◆ Task to complete ◆
Whenever a line in the records below holds the string "udpReadPacket", include it in the count, and state the number alone.

◆ Excerpted data ◆

************

(* ===== verification/UdpRelay.v ===== *)
(** * The UDP relay of one association ([server.go], [udp_io*.go], [udp_gso_linux.go])

    Models the datagram path of [internal/server/socks/server.go] (the
    closures of [handleUDP] and [udpResponder.pumpOnce]), the UDP_SEGMENT
    sender of [udp_gso_linux.go] and the UDP_GRO reader of [udp_io_linux.go].
    What the kernel does (the datagrams a read returns, the outcome of each
    send) is an argument; what the code hands to the kernel is part of the
    result. *)

From Stdlib Require Import ZArith Lia.
From stdpp Require Import base tactics numbers list strings sets gmap.
From S2P Require Import Prelude.
From S2P Require Import Netip.
From S2P Require Import Proto.
From S2P Require Import Ext.
From S2P Require Import Uint128.
From S2P Require Import SourceIP.
From S2P Require Import Config.
From S2P Require Import DnsCache.
From S2P Require Import UdpRuntime.

(** ** udp_io.go *)

Record udpReadPacket := mkRead {
  rp_buffer : bytes;
  rp_n : Z;
  rp_addr : AddrPort;
  rp_truncated : bool;
  rp_batchSlot : bool
}.

Record udpWritePacket := mkWrite {
  wp_buffer : bytes;
  wp_owner : bytes;
  wp_addr : AddrPort;
  wp_batchSlot : bool
}.

Definition releaseReadPacket (p : udpReadPacket) (r : udpRuntime) : option udpRuntime :=
  releaseBuffer (rp_batchSlot p) r.

(** [net.UDPAddr]: the IP bytes and the port ([setUDPAddr] clears the zone). *)
Definition setUDPAddr (ap : AddrPort) : result (bytes * Z) :=
  if Is4 (ap_Addr ap) then
    v4 ← As4 (ap_Addr ap); Ok (v4, ap_Port ap)
  else Ok (As16 (ap_Addr ap), ap_Port ap).

(** ** Authorization and targets *)

Definition isAuthorized (src : AddrPort) (expected : Addr) : bool :=
  let srcIP := ap_Addr src in
  let expIP := expected in
  if bool_decide (srcIP = expIP) then true
  else if Is4In6 srcIP && Is4 expIP && bool_decide (Unmap srcIP = expIP) then true
  else if Is4 srcIP && Is4In6 expIP && bool_decide (Unmap expIP = srcIP) then true
  else false.

(** The authorized source: the address of the request unless it is a domain or
    a wildcard, then the peer of the control connection. *)
Definition authorizedSource (address : Address) (peer : AddrPort) : Addr :=
  let fallback := if IsValid (ap_Addr peer) then ap_Addr peer else IPv4Unspecified in
  match Socket address with
  | Some ap => if IsUnspecified (ap_Addr ap) then fallback else ap_Addr ap
  | None => fallback
  end.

************

◆ Written solution ◆
2